Литмир - Электронная Библиотека
Содержание  
A
A

Буйнов попал служить на Алтай — в инженерные войска. Воинская часть стояла в степи, и до ближайшего населенного пункта — деревни — было километров одиннадцать пешего хода. В общем, ерунда для молодого и здорового организма. Поэтому большая часть «стариков» после отбоя регулярно наведывалась в деревню, к тамошним девушкам. Не стал исключением и Буйнов, который пошел в этом деле дальше всех однополчан — он женился на одной из жительниц этой деревни. Вот как он об этом вспоминает:

«Мою первую жену звали Любовь Васильевна Вдовина, ей было 17 лет, и она только окончила школу. Мы познакомились на новогоднем вечере в нашей части. Кстати, клуб к Новому году украшал я — сам вызвался, поскольку ходил не только в музыкальную, но и в художественную школу. Оформил хипповыми рисунками в стиле «Yellow submarine», буковками жирненькими написал «Happy New Year» — а начальник все спрашивал, мол, что это за «нару»? Объяснил ему, что это читается так: «хэппи». На этот вечер нам разрешили привезти девушек из ближайшей деревни. Солдатики играли на баяне, я осилил аккордеон. Репертуар — от «Над курганом ураганом…» и до «битлов». Пели хором, предварительно сообщив замполиту, что это песни протеста против расизма и, значит, за негров. «За негров? Хорошо. Пойте». Выступали кто как может, чечетку отплясывали. Так и познакомился со своей первой женой…

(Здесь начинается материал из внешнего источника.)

(** X14.  Lines 64-75 in exact arithmetic, for any usable width: the only
    exception is [ZeroDivisionError], raised exactly for a module count of
    zero on a strip narrower than the two rule quiet zones. *)
Theorem fit_raises_iff (uw m : Q) (e : exn) :
  App.fit uw m = Raise e
  <-> e = ZeroDivisionError /\ m == 0 /\ uw < 2 * App.quiet_each_side.
Proof.
  unfold App.fit, py_div.
  destruct (nle (App.width_at_xmin m) uw) eqn:Hle.
  - split; [discriminate|]. intros (_ & Hz & Hlt).
    apply nle_Q in Hle. unfold App.width_at_xmin in Hle.
    cbn [nadd nmul lit Q_Number] in Hle. rewrite Hz in Hle. lra.
  - apply nle_Q_false in Hle. unfold App.width_at_xmin in Hle.
    cbn [nadd nmul lit Q_Number] in Hle.
    destruct (nzero m) eqn:Hz.
    + apply nzero_Q in Hz. cbn. split.
      * intros [= <-]. split; [reflexivity|]. split; [exact Hz|].
        rewrite Hz in Hle. lra.
      * intros (-> & _). reflexivity.
    + cbn. split; [discriminate|]. intros (_ & Hm & _).
      apply nzero_Q in Hm. congruence.
Qed.

End ZeroDivision.

Section CustomBatch.
Local Open Scope string_scope.

Variable a : arithmetic.
Variable cw : string -> num a -> num a -> num a.
Variable sw : string -> string -> Z -> num a.

Lemma custom_geometry_total (text color : string) :
  exists g : Label.t (num a),
    MakeCustomBarcodes.geometry cw sw text color = Ok g
    /\ Label.label_text g = text ++ " | " ++ color
    /\ Label.font_name g = "Helvetica" /\ Label.font_size g = 8%Z.
Proof.
  destruct (fit_total a (cw text App.bar_height (lit 1.0))) as (bw & iq & F).
  eexists. split; [exact (geometry_of_fit cw sw text color bw iq F)|].
  cbn. auto.
Qed.

Lemma custom_draw_total (c : canvas (num a)) (text color : string) :
  exists c' : canvas (num a),
    MakeCustomBarcodes.draw_single_label cw sw c text color = Ok c'
    /\ barcode_texts c' = (barcode_texts c ++ [text])%list
    /\ caption_texts c'
       = (caption_texts c ++ [(text ++ " | " ++ color)%string])%list
    /\ pages c' = pages c.
Proof.
  destruct (custom_geometry_total text color) as (g & Hg & Htext & _).
  unfold MakeCustomBarcodes.draw_single_label. rewrite Hg.
  eexists. split; [reflexivity|].
  rewrite barcode_texts_app, caption_texts_app, pages_app. cbn.
  rewrite Htext. repeat split; try lia.
Qed.

Lemma custom_label_total (color_name : string) (c : canvas (num a)) (n : Z) :
  exists c' : canvas (num a),
    MakeCustomBarcodes.label cw sw color_name c n = Ok c'
    /\ barcode_texts c'
       = (barcode_texts c
          ++ (if in_bounds n then [("AT0004-D" ++ format_04d n)%string]
              else []))%list
    /\ caption_texts c'
       = (caption_texts c
          ++ (if in_bounds n
              then [(("AT0004-D" ++ format_04d n) ++ " | " ++ color_name)%string]
              else []))%list
    /\ pages c' = (pages c + (if in_bounds n then 1 else 0))%nat.
Proof.
  unfold MakeCustomBarcodes.label. fold (in_bounds n).
  destruct (in_bounds n); cbn [negb].
  - destruct (custom_draw_total c
                (MakeCustomBarcodes.COLOR_CODE ++ "-"
                 ++ MakeCustomBarcodes.SERIES ++ format_04d n) color_name)
      as (c' & -> & Ht & Hc & Hp).
    eexists. split; [reflexivity|].
    rewrite barcode_texts_app, caption_texts_app, pages_app, Ht, Hc, Hp.
    cbn. rewrite !app_nil_r. repeat split; try lia.
  - exists c. rewrite !app_nil_r. repeat split; try lia.
Qed.

Lemma custom_for_each_label (color_name : string) (l : list Z) :
  forall c : canvas (num a),
  exists c' : canvas (num a),
    for_each (MakeCustomBarcodes.label cw sw color_name) l c = Ok c'
    /\ barcode_texts c'
       = (barcode_texts c
          ++ map (fun n => ("AT0004-D" ++ format_04d n)%string)
               (List.filter in_bounds l))%list
    /\ caption_texts c'
       = (caption_texts c
          ++ map (fun n =>
                    (("AT0004-D" ++ format_04d n) ++ " | " ++ color_name)%string)
               (List.filter in_bounds l))%list
    /\ pages c' = (pages c + length (List.filter in_bounds l))%nat.
Proof.
  induction l as [|n l IH]; intros c.
  - exists c. cbn. rewrite !app_nil_r. repeat split; try lia.
  - destruct (custom_label_total color_name c n) as (c1 & H1 & Ht & Hc & Hp).
    destruct (IH c1) as (c' & Hloop & Ht' & Hc' & Hp').
    exists c'. cbn [for_each]. rewrite H1. split; [exact Hloop|].
    rewrite Ht', Hc', Hp', Ht, Hc, Hp, <- !app_assoc. cbn [List.filter].
    destruct (in_bounds n); cbn; repeat split; lia.
Qed.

Любовь свою я навещал постоянно. И постоянно поэтому сидел на губе. Часть стояла в степи, и если я иду из деревни, то почти отчетливо различим в широком-широком поле. Уходил я от нее в пять утра и представляю теперь, какой это был видок: идет Буйнов по степи, голый по пояс, потому что гимнастерка моя дома, полотенце вот здесь, вроде как идет умываться… И меня сторожили каждый раз! И чтоб совсем получился бурлеск, замечу: из деревни каждый раз надо было пройти мимо губы. Иной раз, бывало, рукой помашешь: они, конечно, меня не ловили, у них-то служба там была, за ограждением. А когда я объявлялся в роте, то входил через дневального, протяжно и смачно позевывая… Так что эти ходки-сидки для меня были привычным состоянием… Помню, раз меня поймали, когда я к ней только вбежал с разинутым ртом. Меня засекла машина комендантская, а был Новый год, по этому случаю я был в белой водолазке, на мне было хэбэ старого образца, я подпоясался, ушился: штанишки, сапожки… Я к ней забегаю, говорю, запыхавшийся: «Ну, мне хоть с невестой поздороваться можно?» А они меня обложили: «Буйнов, стоять! Выходи!» Я успеваю выпалить: «Здравствуй, Люба, с Новым годом тебя!»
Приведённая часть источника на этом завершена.